The issue is whether spending about $600 billion on a one-time tax credit that would be worth $8,000 to a family of four and reach more than 85 percent of taxpayers makes good economic sense. Victims of Covid-19 disruption can and should receive generous targeted support, as should the poor.
The question in assessing universal tax rebates is, what about the vast majority of families who are still working, and whose incomes have not declined or whose pension or Social Security benefits have not been affected by Covid-19? For this group, the pandemic has reduced the ability to spend more than the ability to earn.
The data are striking. Total employee compensation is now running only about $30 billion per month behind the pre-Covid baseline. Measures in the congressional stimulus bill to strengthen unemployment insurance and to support business will add about $150 billion a month to household income in order to replace all this loss.
The question is whether there is a rationale for further tax rebate of more than $200 billion a month over the next quarter. This would represent additional support equal to an additional seven times the loss of household wage and salary income over the next quarter.
Some argue that while $2,000 checks may not be optimal support for the post-Covid economy, taking stimulus from $600 to $2,000 is better than nothing. They need to ask themselves whether they would favor $5,000, or $10,000 — or more. There must be a limiting principle.
One obvious candidate is not overdoing overinsurance. Bringing working families’ income up to benchmark levels is natural. Perhaps bringing them somewhat above benchmark levels makes sense. But further adding to earnings when losses are being replaced seven times over seems hard to justify — especially at a time when pent-up savings totals $1.6 trillion and is rising. If writing universal checks is a good idea, why not do it after household incomes have reverted to normal?
This point is illustrated by the figure below. It shows that because of the legislation passed in 2020, total household income (which takes no account of the stock market) has exceeded normal levels relative to the economy’s potential more or less since the pandemic began. Without new stimulus, things would have normalized in 2021.

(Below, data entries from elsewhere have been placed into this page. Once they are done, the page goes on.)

(** * ESP32 Smart Presence Lamp: state arbitration and rendering

    A shallow embedding of [ESP32_PresenceSmartHub_clean.ino]: the global
    lighting state, the WebSocket command handler [onWsEvent], the geofence
    feed ingestion, the button logic, the special-date calendar and the
    priority arbiter at the end of [loop], together with the animation
    kernels the arbiter dispatches to.

    Conventions.
    - [int] and [unsigned long] are 32 bits wide on the ESP32.  Timestamps
      are kept as [Z] and every unsigned subtraction is reduced modulo
      [2^32] ([elapsed]); narrowing casts to [uint8_t]/[uint16_t] are
      written out with [u8]/[u16].
    - Every procedure is a state transformer that also produces the list of
      observable events of the call ([M]).
    - Whatever a loop iteration obtains from outside the sketch (clock
      readings, the button level, feed messages, wall-clock date, random
      numbers, the weather fetch) is an explicit input ([TickInput]). *)

From stdpp Require Import base list strings pretty.
From Stdlib Require Import ZArith QArith Lia Ascii.

Open Scope Z_scope.

(** ** Machine arithmetic *)

Definition u8 (z : Z) : Z := z mod 2 ^ 8.
Definition u16 (z : Z) : Z := z mod 2 ^ 16.
Definition u32 (z : Z) : Z := z mod 2 ^ 32.

(** [int] arithmetic, wrapping as the compiled code does. *)
Definition int32 (z : Z) : Z := (z + 2 ^ 31) mod 2 ^ 32 - 2 ^ 31.

(** [now - last] on [unsigned long]. *)
Definition elapsed (now last : Z) : Z := u32 (now - last).

(** ** Hardware and timing constants *)

Definition NUM_LEDS : Z := 19.
Definition WEATHER_CHECK_INTERVAL : Z := 900000.
Definition DATE_CHECK_INTERVAL : Z := 60000.
Definition DAY_START_HOUR : Z := 7.
Definition NIGHT_START_HOUR : Z := 21.
Definition HIGH : Z := 1.
Definition LOW : Z := 0.

(** ** State enums *)

Inductive Effect : Type :=
  | EFFECT_BREATH
  | EFFECT_FAVORITE
  | EFFECT_NIGHT
  | EFFECT_WEATHER
  | EFFECT_STATIC
  | EFFECT_PRIVATE_PULSE.

Inductive GeoState : Type :=
  | GEO_NONE
  | GEO_ARRIVED
  | GEO_SETTLED
  | GEO_LEAVE
  | GEO_DRIVING.

Global Instance Effect_eq_dec : EqDecision Effect.
Proof. solve_decision. Defined.

Global Instance GeoState_eq_dec : EqDecision GeoState.
Proof. solve_decision. Defined.

Definition Effect_to_Z (e : Effect) : Z :=
  match e with
  | EFFECT_BREATH => 0
  | EFFECT_FAVORITE => 1
  | EFFECT_NIGHT => 2
  | EFFECT_WEATHER => 3
  | EFFECT_STATIC => 4
  | EFFECT_PRIVATE_PULSE => 5
  end.

(** [static_cast<Effect>(n)], used by the button rotation on [0..3]. *)
Definition Effect_of_Z (n : Z) : Effect :=
  match n with
  | 0 => EFFECT_BREATH
  | 1 => EFFECT_FAVORITE
  | 2 => EFFECT_NIGHT
  | 3 => EFFECT_WEATHER
  | 4 => EFFECT_STATIC
  | _ => EFFECT_PRIVATE_PULSE
  end.

(** ** Frame buffer *)

(** Modelled from the spec: the [Adafruit_NeoPixel] object [strip] belongs to
    a library outside the sketch.  Following section 2 of the specification
    it is the logical frame buffer, an ordered sequence of RGB pixel values
    (as [0xRRGGBB]) plus a global brightness scalar; the brightness does not
    alter the stored pixel values. *)
Record Strip : Type := mkStrip {
  pixels : list Z;
  stripBrightness : Z
}.

Definition Color (r g b : Z) : Z :=
  Z.lor (Z.shiftl (u8 r) 16) (Z.lor (Z.shiftl (u8 g) 8) (u8 b)).

Definition numPixels (st : Strip) : Z := NUM_LEDS.

Definition setPixelColor (n c : Z) (st : Strip) : Strip :=
  if u16 n <? NUM_LEDS
  then mkStrip (<[Z.to_nat (u16 n) := Z.land c 16777215]> (pixels st))
               (stripBrightness st)
  else st.

Definition getPixelColor (n : Z) (st : Strip) : Z :=
  if u16 n <? NUM_LEDS
  then default 0 (pixels st !! Z.to_nat (u16 n))
  else 0.

(** [for (i = first; i < first + count; i++) setPixelColor(i, c)]. *)
Fixpoint setPixels (first : Z) (count : nat) (c : Z) (st : Strip) : Strip :=
  match count with
  | O => st
  | S k => setPixels (first + 1) k c (setPixelColor first c st)
  end.

(** [strip.fill(c, first, count)]; [count = 0] means up to the end. *)
Definition fill (c first count : Z) (st : Strip) : Strip :=
  if NUM_LEDS <=? u16 first then st
  else
    let last := if u16 count =? 0 then NUM_LEDS
                else Z.min (u16 first + u16 count) NUM_LEDS in
    setPixels (u16 first) (Z.to_nat (last - u16 first)) c st.

Definition clear (st : Strip) : Strip :=
  mkStrip (replicate (length (pixels st)) 0) (stripBrightness st).

Definition setBrightness (b : Z) (st : Strip) : Strip :=
  mkStrip (pixels st) (u8 b).

Definition getBrightness (st : Strip) : Z := stripBrightness st.

(** ** Observable events *)

(** Who owns the frame buffer in a tick. *)
Inductive Driver : Type :=
  | DSpecial
  | DGeo (g : GeoState)
  | DPulse
  | DBaseline (e : Effect).

Inductive Event : Type :=
  | EvShow (frame : Strip)          (* strip.show() *)
  | EvBroadcast (json : string)     (* ws.textAll(json) *)
  | EvClientText (json : string)    (* client->text(json) *)
  | EvKernel (d : Driver)           (* loop() calls the kernel of d *)
  | EvSpecialStart (index : Z)      (* startSpecialEvent(index) takes effect *)
  | EvWifiReconnect                 (* WiFi.disconnect(); WiFi.reconnect() *)
  | EvDelay (ms : Z)                (* delay(ms) *)
  | EvDelayMicroseconds (us : Z).   (* delayMicroseconds(us) *)

(** ** Global variables of the sketch *)

Record State : Type := mkState {
  currentEffect : Effect;
  currentGeoState : GeoState;
  currentWeatherCondition : string;
  currentTemperature : Q;
  lastWeatherCheck : Z;
  lastDateCheck : Z;
  lastAnimMillis : Z;
  currentStateStart : Z;
  lastColorUpdate : Z;
  lastFavColorUpdate : Z;
  lastNightModeUpdate : Z;
  lastPulseUpdate : Z;
  lastArriveUpdate : Z;
  lastLeaveUpdate : Z;
  lastDrivingUpdate : Z;
  lastWeatherAnimUpdate : Z;
  animPos : Z;
  animBrightness : Z;
  animStep : Z;
  pulseStep : Z;
  brightnessStep : Z;
  brightness : Z;
  stateDuration : Z;
  lastButtonState : Z;
  effectDelay : Z;
  staticColorBrightness : Z;
  lastPlayedDay : list Z;
  dateActive : bool;
  activeEventIndex : Z;
  strip : Strip;
  lastWifiCheck : Z;
  drivingOn : bool
}.

Definition set_currentEffect (v : Effect) (s : State) : State :=
  mkState v (currentGeoState s) (currentWeatherCondition s)
    (currentTemperature s) (lastWeatherCheck s) (lastDateCheck s)
    (lastAnimMillis s) (currentStateStart s) (lastColorUpdate s)
    (lastFavColorUpdate s) (lastNightModeUpdate s) (lastPulseUpdate s)
    (lastArriveUpdate s) (lastLeaveUpdate s) (lastDrivingUpdate s)
    (lastWeatherAnimUpdate s) (animPos s) (animBrightness s) (animStep s)
    (pulseStep s) (brightnessStep s) (brightness s) (stateDuration s)
    (lastButtonState s) (effectDelay s) (staticColorBrightness s)
    (lastPlayedDay s) (dateActive s) (activeEventIndex s) (strip s)
    (lastWifiCheck s) (drivingOn s).

Definition set_currentGeoState (v : GeoState) (s : State) : State :=
  mkState (currentEffect s) v (currentWeatherCondition s)
    (currentTemperature s) (lastWeatherCheck s) (lastDateCheck s)
    (lastAnimMillis s) (currentStateStart s) (lastColorUpdate s)
    (lastFavColorUpdate s) (lastNightModeUpdate s) (lastPulseUpdate s)
    (lastArriveUpdate s) (lastLeaveUpdate s) (lastDrivingUpdate s)
    (lastWeatherAnimUpdate s) (animPos s) (animBrightness s) (animStep s)
    (pulseStep s) (brightnessStep s) (brightness s) (stateDuration s)
    (lastButtonState s) (effectDelay s) (staticColorBrightness s)
    (lastPlayedDay s) (dateActive s) (activeEventIndex s) (strip s)
    (lastWifiCheck s) (drivingOn s).

Definition set_currentWeatherCondition (v : string) (s : State) : State :=
  mkState (currentEffect s) (currentGeoState s) v (currentTemperature s)
    (lastWeatherCheck s) (lastDateCheck s) (lastAnimMillis s)
    (currentStateStart s) (lastColorUpdate s) (lastFavColorUpdate s)
    (lastNightModeUpdate s) (lastPulseUpdate s) (lastArriveUpdate s)
    (lastLeaveUpdate s) (lastDrivingUpdate s) (lastWeatherAnimUpdate s)
    (animPos s) (animBrightness s) (animStep s) (pulseStep s)
    (brightnessStep s) (brightness s) (stateDuration s) (lastButtonState s)
    (effectDelay s) (staticColorBrightness s) (lastPlayedDay s) (dateActive s)
    (activeEventIndex s) (strip s) (lastWifiCheck s) (drivingOn s).

Definition set_currentTemperature (v : Q) (s : State) : State :=
  mkState (currentEffect s) (currentGeoState s) (currentWeatherCondition s) v
    (lastWeatherCheck s) (lastDateCheck s) (lastAnimMillis s)
    (currentStateStart s) (lastColorUpdate s) (lastFavColorUpdate s)
    (lastNightModeUpdate s) (lastPulseUpdate s) (lastArriveUpdate s)
    (lastLeaveUpdate s) (lastDrivingUpdate s) (lastWeatherAnimUpdate s)
    (animPos s) (animBrightness s) (animStep s) (pulseStep s)
    (brightnessStep s) (brightness s) (stateDuration s) (lastButtonState s)
    (effectDelay s) (staticColorBrightness s) (lastPlayedDay s) (dateActive s)
    (activeEventIndex s) (strip s) (lastWifiCheck s) (drivingOn s).

Definition set_lastWeatherCheck (v : Z) (s : State) : State :=
  mkState (currentEffect s) (currentGeoState s) (currentWeatherCondition s)
    (currentTemperature s) v (lastDateCheck s) (lastAnimMillis s)
    (currentStateStart s) (lastColorUpdate s) (lastFavColorUpdate s)
    (lastNightModeUpdate s) (lastPulseUpdate s) (lastArriveUpdate s)
    (lastLeaveUpdate s) (lastDrivingUpdate s) (lastWeatherAnimUpdate s)
    (animPos s) (animBrightness s) (animStep s) (pulseStep s)
    (brightnessStep s) (brightness s) (stateDuration s) (lastButtonState s)
    (effectDelay s) (staticColorBrightness s) (lastPlayedDay s) (dateActive s)
    (activeEventIndex s) (strip s) (lastWifiCheck s) (drivingOn s).

Definition set_lastDateCheck (v : Z) (s : State) : State :=
  mkState (currentEffect s) (currentGeoState s) (currentWeatherCondition s)
    (currentTemperature s) (lastWeatherCheck s) v (lastAnimMillis s)
    (currentStateStart s) (lastColorUpdate s) (lastFavColorUpdate s)
    (lastNightModeUpdate s) (lastPulseUpdate s) (lastArriveUpdate s)
    (lastLeaveUpdate s) (lastDrivingUpdate s) (lastWeatherAnimUpdate s)
    (animPos s) (animBrightness s) (animStep s) (pulseStep s)
    (brightnessStep s) (brightness s) (stateDuration s) (lastButtonState s)
    (effectDelay s) (staticColorBrightness s) (lastPlayedDay s) (dateActive s)
    (activeEventIndex s) (strip s) (lastWifiCheck s) (drivingOn s).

But the existing stimulus bill is sufficient to elevate household income relative to the economy’s potential to abnormally high levels — unheard of during an economic downturn. With President Donald Trump’s add-on, we are in completely uncharted territory, with household incomes more than 15% above their normal level relative to economic potential. We frankly have no confident basis for judging how much and how fast this excess, and the pre-existing backlog of saving from the Cares Act, will be spent. There is the possibility of some overheating, particularly if the economy’s potential supply remains constrained by Covid protection measures.
As my recent paper with Jason Furman argues, I am all for a far more expansive approach to fiscal policy. But that does not mean indiscriminate support for universal giveaways at a time when household income losses are being fully replaced and checking account balances (at least as of October) were above pre-Covid levels.
There is no good economic argument for the $2,000 checks, a policy that was not even on the table until the president’s random pronouncement last week. The Democrats seizing this opportunity to pit the president and Senate Majority Leader Mitch McConnell against each other is fair and good politics — but if it leads to actual implementation, it is bad economics. Trump should instead immediately sign the bipartisan relief package that took months to negotiate and avoid a cutoff of unemployment insurance that will plunge millions of the most vulnerable Americans into poverty.